**WHAT YOU WILL DO:**
Transcribe the entries in full, keeping each word as it is.

(Dataset entries)

(** A frame goes out. *)
Lemma send_ok a n s b s' c' :
  senders p !! n = Some s -> updateConnection_stream s (econn p) (offset b) (zlen (data b)) (eof b) = Some (inr (s', c')) ->
  departs (data_of n (accepted p)) s b s' ->
  (let f := flowControlState (econn p) in
   let f' := flowControlState c' in
   sumCurWriteOffset f' = sumCurWriteOffset f - bytesSent (stream s) + bytesSent (stream s') /\
   sumCurStreamBufferLen f' = sumCurStreamBufferLen f - zlen (pendingWrites (stream s)) + zlen (pendingWrites (stream s')) /\
   sumCurWriteOffset f' <= peerAdvertisedMaxOffset f' < 2 ^ 62 /\ peerAdvertisedMaxOffset f' = peerAdvertisedMaxOffset f) ->
  done_ok (act_result spare a p) (sendFrame n s b p).
Proof.
  intros Hs E Hd (F1 & F2 & F3 & F4). unfold sendFrame. rewrite E. simpl.
  destruct (endpoint_share spare p Hp) as (_ & _ & Hsh). destruct (Hsh n s Hs) as (_ & _ & S3 & _).
  pose proof Hp as (H1 & _ & _ & _ & H5). pose proof Hd as (D1 & _). pose proof (sent_and_pending _ _ (proj1 D1)) as [D2 _].
  split; cycle 1.
  { apply (evolves_on _ _ _ s); auto; [intros x Hx; rewrite elem_of_app; by left|].
    destruct Hd as (_ & _ & _ & _ & D3 & D4 & _). unfold advances. lia. }
  apply (endpoint_on spare _ p n s); try (done || lia).
  - intros m Hm. rewrite !carried_app, !carried_other by done. by rewrite !app_nil_r.
  - rewrite !carried_app, !carried_one. eapply stream_departs; [by apply H1|done].
Qed.
(* ===== verification/QuicTransfer.v ===== *)
(** * Two endpoints and a network

    The sending side of one endpoint ([QuicSending]) and the receiving side of the other
    ([QuicDelivery]) with a network in between that loses, delays, reorders and repeats
    packets.  The network is the list of the frames that were ever sent: each of them may
    arrive, any number of times.  An acknowledgement arrives only for a packet that has
    arrived, and a limit only if the receiver has advertised it; an acknowledgement or a
    limit may be late, or never come. *)

From stdpp Require Import gmap.
From S2P Require Import Prelude QuicInteger IntervalSet QuicStream QuicReassembly QuicFlowControl QuicReceive QuicDelivery QuicSend QuicSendBuffers QuicSending.

Module QuicTransfer.
Import QuicStream QuicReassembly QuicFlowControl QuicReceive QuicDelivery QuicSend QuicSendBuffers QuicSending.

#[global] Instance StreamBuffer_eq_dec : EqDecision StreamBuffer.
Proof. solve_decision. Defined.

Record Pair := mkPair {
  sender : Endpoint;
  receiver : Connection;
  delivered : list (Z * StreamBuffer)
}.

Inductive Happening :=
| AtSender (a : Action)
| AtReceiver (e : Event)
| Arrives (i : nat).

(** What reaches the sender has its cause at the receiver. *)
Definition allowed (w : Pair) (a : Action) : bool :=
  match a with
  | PacketAcked i => match outstanding (sender w) !! i with Some x => bool_decide (x ∈ delivered w) | None => true end
  | MaxStreamDataFrame n v => match streams (receiver w) !! n with Some s => v <=? s_advertisedMaxOffset (flow s) | None => false end
  | MaxDataFrame v => v <=? advertisedMaxOffset (flowControlState (conn (receiver w)))
  | _ => true
  end.

(** What the receiver does by itself, and the frames without data that it is sent. *)
Definition own_event (e : Event) : bool :=
  match e with StreamFrame _ _ | RstStreamFrame _ _ _ | StopSendingSent _ | Consume _ _ => false | Read _ amount => 0 <=? amount | _ => true end.

Definition happen (now : Z) (x : Happening) (w : Pair) : option (Exception + Pair) :=
  match x with
  | AtSender a =>
      if allowed w a then
        match act a (sender w) with
        | Some (inr p) => Some (inr (mkPair p (receiver w) (delivered w)))
        | Some (inl e) => Some (inl e)
        | None => None
        end
      else Some (inr w)
  | AtReceiver e =>
      if own_event e then
        match step now e (receiver w) with
        | Some (inr k) => Some (inr (mkPair (sender w) k (delivered w)))
        | Some (inl e) => Some (inl e)
        | None => None
        end
      else Some (inr w)
  | Arrives i =>
      match wire (sender w) !! i with
      | None => Some (inr w)
      | Some (n, b) =>
          match step now (StreamFrame n b) (receiver w) with
          | Some (inr k) => Some (inr (mkPair (sender w) k (delivered w ++ [(n, b)])))
          | Some (inl e) => Some (inl e)
          | None => None
          end
      end
  end.

Fixpoint happens (h : list (Z * Happening)) (w : Pair) : option (Exception + Pair) :=
  match h with
  | [] => Some (inr w)
  | (now, x) :: h => match happen now x w with Some (inr w) => happens h w | r => r end
  end.

Fixpoint history_fits (t : Z) (h : list (Z * Happening)) : Prop :=
  match h with
  | [] => True
  | (now, x) :: h => t < now /\ match x with AtSender a => action_ok a | _ => True end /\ history_fits now h
  end.
Definition total (h : list (Z * Happening)) : Z :=
  foldr (fun '(_, x) n => match x with AtSender a => load a | _ => 0 end + n) 0 h.

(** ** The limits of the receiver *)

(** How far a frame reaches on stream [n]. *)
Definition reach (e : Event) (n : Z) : Z := match e with StreamFrame m b => if decide (m = n) then stop b else 0 | _ => 0 end.

(** The limits only grow, and the largest offset is that of a frame. *)
Definition keeps_limits (r : Z) (s s' : Stream) : Prop :=
  s_advertisedMaxOffset (flow s) <= s_advertisedMaxOffset (flow s') /\
  maxOffsetObserved (like s') <= Z.max (maxOffsetObserved (like s)) r.

Definition limits_grow (e : Event) (k k' : Connection) : Prop :=
  advertisedMaxOffset (flowControlState (conn k)) <= advertisedMaxOffset (flowControlState (conn k')) /\
  forall n s', streams k' !! n = Some s' -> exists s, streams k !! n = Some s /\ keeps_limits (reach e n) s s'.

Lemma limits_same e k c' :
  advertisedMaxOffset (flowControlState (conn k)) <= advertisedMaxOffset (flowControlState c') ->
  limits_grow e k (mkConnection (streams k) c' (given k)).
Proof. intros H. split; [done|]. intros n s Hs. exists s. split; [done|]. unfold keeps_limits. lia. Qed.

**RESULT:**
(** A frame goes out. *)
Lemma send_ok a n s b s' c' :
  senders p !! n = Some s -> updateConnection_stream s (econn p) (offset b) (zlen (data b)) (eof b) = Some (inr (s', c')) ->
  departs (data_of n (accepted p)) s b s' ->
  (let f := flowControlState (econn p) in
   let f' := flowControlState c' in
   sumCurWriteOffset f' = sumCurWriteOffset f - bytesSent (stream s) + bytesSent (stream s') /\
   sumCurStreamBufferLen f' = sumCurStreamBufferLen f - zlen (pendingWrites (stream s)) + zlen (pendingWrites (stream s')) /\
   sumCurWriteOffset f' <= peerAdvertisedMaxOffset f' < 2 ^ 62 /\ peerAdvertisedMaxOffset f' = peerAdvertisedMaxOffset f) ->
  done_ok (act_result spare a p) (sendFrame n s b p).
Proof.
  intros Hs E Hd (F1 & F2 & F3 & F4). unfold sendFrame. rewrite E. simpl.
  destruct (endpoint_share spare p Hp) as (_ & _ & Hsh). destruct (Hsh n s Hs) as (_ & _ & S3 & _).
  pose proof Hp as (H1 & _ & _ & _ & H5). pose proof Hd as (D1 & _). pose proof (sent_and_pending _ _ (proj1 D1)) as [D2 _].
  split; cycle 1.
  { apply (evolves_on _ _ _ s); auto; [intros x Hx; rewrite elem_of_app; by left|].
    destruct Hd as (_ & _ & _ & _ & D3 & D4 & _). unfold advances. lia. }
  apply (endpoint_on spare _ p n s); try (done || lia).
  - intros m Hm. rewrite !carried_app, !carried_other by done. by rewrite !app_nil_r.
  - rewrite !carried_app, !carried_one. eapply stream_departs; [by apply H1|done].
Qed.
(* ===== verification/QuicTransfer.v ===== *)
(** * Two endpoints and a network

    The sending side of one endpoint ([QuicSending]) and the receiving side of the other
    ([QuicDelivery]) with a network in between that loses, delays, reorders and repeats
    packets.  The network is the list of the frames that were ever sent: each of them may
    arrive, any number of times.  An acknowledgement arrives only for a packet that has
    arrived, and a limit only if the receiver has advertised it; an acknowledgement or a
    limit may be late, or never come. *)

From stdpp Require Import gmap.
From S2P Require Import Prelude QuicInteger IntervalSet QuicStream QuicReassembly QuicFlowControl QuicReceive QuicDelivery QuicSend QuicSendBuffers QuicSending.

Module QuicTransfer.
Import QuicStream QuicReassembly QuicFlowControl QuicReceive QuicDelivery QuicSend QuicSendBuffers QuicSending.

#[global] Instance StreamBuffer_eq_dec : EqDecision StreamBuffer.
Proof. solve_decision. Defined.

Record Pair := mkPair {
  sender : Endpoint;
  receiver : Connection;
  delivered : list (Z * StreamBuffer)
}.

Inductive Happening :=
| AtSender (a : Action)
| AtReceiver (e : Event)
| Arrives (i : nat).

(** What reaches the sender has its cause at the receiver. *)
Definition allowed (w : Pair) (a : Action) : bool :=
  match a with
  | PacketAcked i => match outstanding (sender w) !! i with Some x => bool_decide (x ∈ delivered w) | None => true end
  | MaxStreamDataFrame n v => match streams (receiver w) !! n with Some s => v <=? s_advertisedMaxOffset (flow s) | None => false end
  | MaxDataFrame v => v <=? advertisedMaxOffset (flowControlState (conn (receiver w)))
  | _ => true
  end.

(** What the receiver does by itself, and the frames without data that it is sent. *)
Definition own_event (e : Event) : bool :=
  match e with StreamFrame _ _ | RstStreamFrame _ _ _ | StopSendingSent _ | Consume _ _ => false | Read _ amount => 0 <=? amount | _ => true end.

Definition happen (now : Z) (x : Happening) (w : Pair) : option (Exception + Pair) :=
  match x with
  | AtSender a =>
      if allowed w a then
        match act a (sender w) with
        | Some (inr p) => Some (inr (mkPair p (receiver w) (delivered w)))
        | Some (inl e) => Some (inl e)
        | None => None
        end
      else Some (inr w)
  | AtReceiver e =>
      if own_event e then
        match step now e (receiver w) with
        | Some (inr k) => Some (inr (mkPair (sender w) k (delivered w)))
        | Some (inl e) => Some (inl e)
        | None => None
        end
      else Some (inr w)
  | Arrives i =>
      match wire (sender w) !! i with
      | None => Some (inr w)
      | Some (n, b) =>
          match step now (StreamFrame n b) (receiver w) with
          | Some (inr k) => Some (inr (mkPair (sender w) k (delivered w ++ [(n, b)])))
          | Some (inl e) => Some (inl e)
          | None => None
          end
      end
  end.

Fixpoint happens (h : list (Z * Happening)) (w : Pair) : option (Exception + Pair) :=
  match h with
  | [] => Some (inr w)
  | (now, x) :: h => match happen now x w with Some (inr w) => happens h w | r => r end
  end.

Fixpoint history_fits (t : Z) (h : list (Z * Happening)) : Prop :=
  match h with
  | [] => True
  | (now, x) :: h => t < now /\ match x with AtSender a => action_ok a | _ => True end /\ history_fits now h
  end.
Definition total (h : list (Z * Happening)) : Z :=
  foldr (fun '(_, x) n => match x with AtSender a => load a | _ => 0 end + n) 0 h.

(** ** The limits of the receiver *)

(** How far a frame reaches on stream [n]. *)
Definition reach (e : Event) (n : Z) : Z := match e with StreamFrame m b => if decide (m = n) then stop b else 0 | _ => 0 end.

(** The limits only grow, and the largest offset is that of a frame. *)
Definition keeps_limits (r : Z) (s s' : Stream) : Prop :=
  s_advertisedMaxOffset (flow s) <= s_advertisedMaxOffset (flow s') /\
  maxOffsetObserved (like s') <= Z.max (maxOffsetObserved (like s)) r.

Definition limits_grow (e : Event) (k k' : Connection) : Prop :=
  advertisedMaxOffset (flowControlState (conn k)) <= advertisedMaxOffset (flowControlState (conn k')) /\
  forall n s', streams k' !! n = Some s' -> exists s, streams k !! n = Some s /\ keeps_limits (reach e n) s s'.

Lemma limits_same e k c' :
  advertisedMaxOffset (flowControlState (conn k)) <= advertisedMaxOffset (flowControlState c') ->
  limits_grow e k (mkConnection (streams k) c' (given k)).
Proof. intros H. split; [done|]. intros n s Hs. exists s. split; [done|]. unfold keeps_limits. lia. Qed.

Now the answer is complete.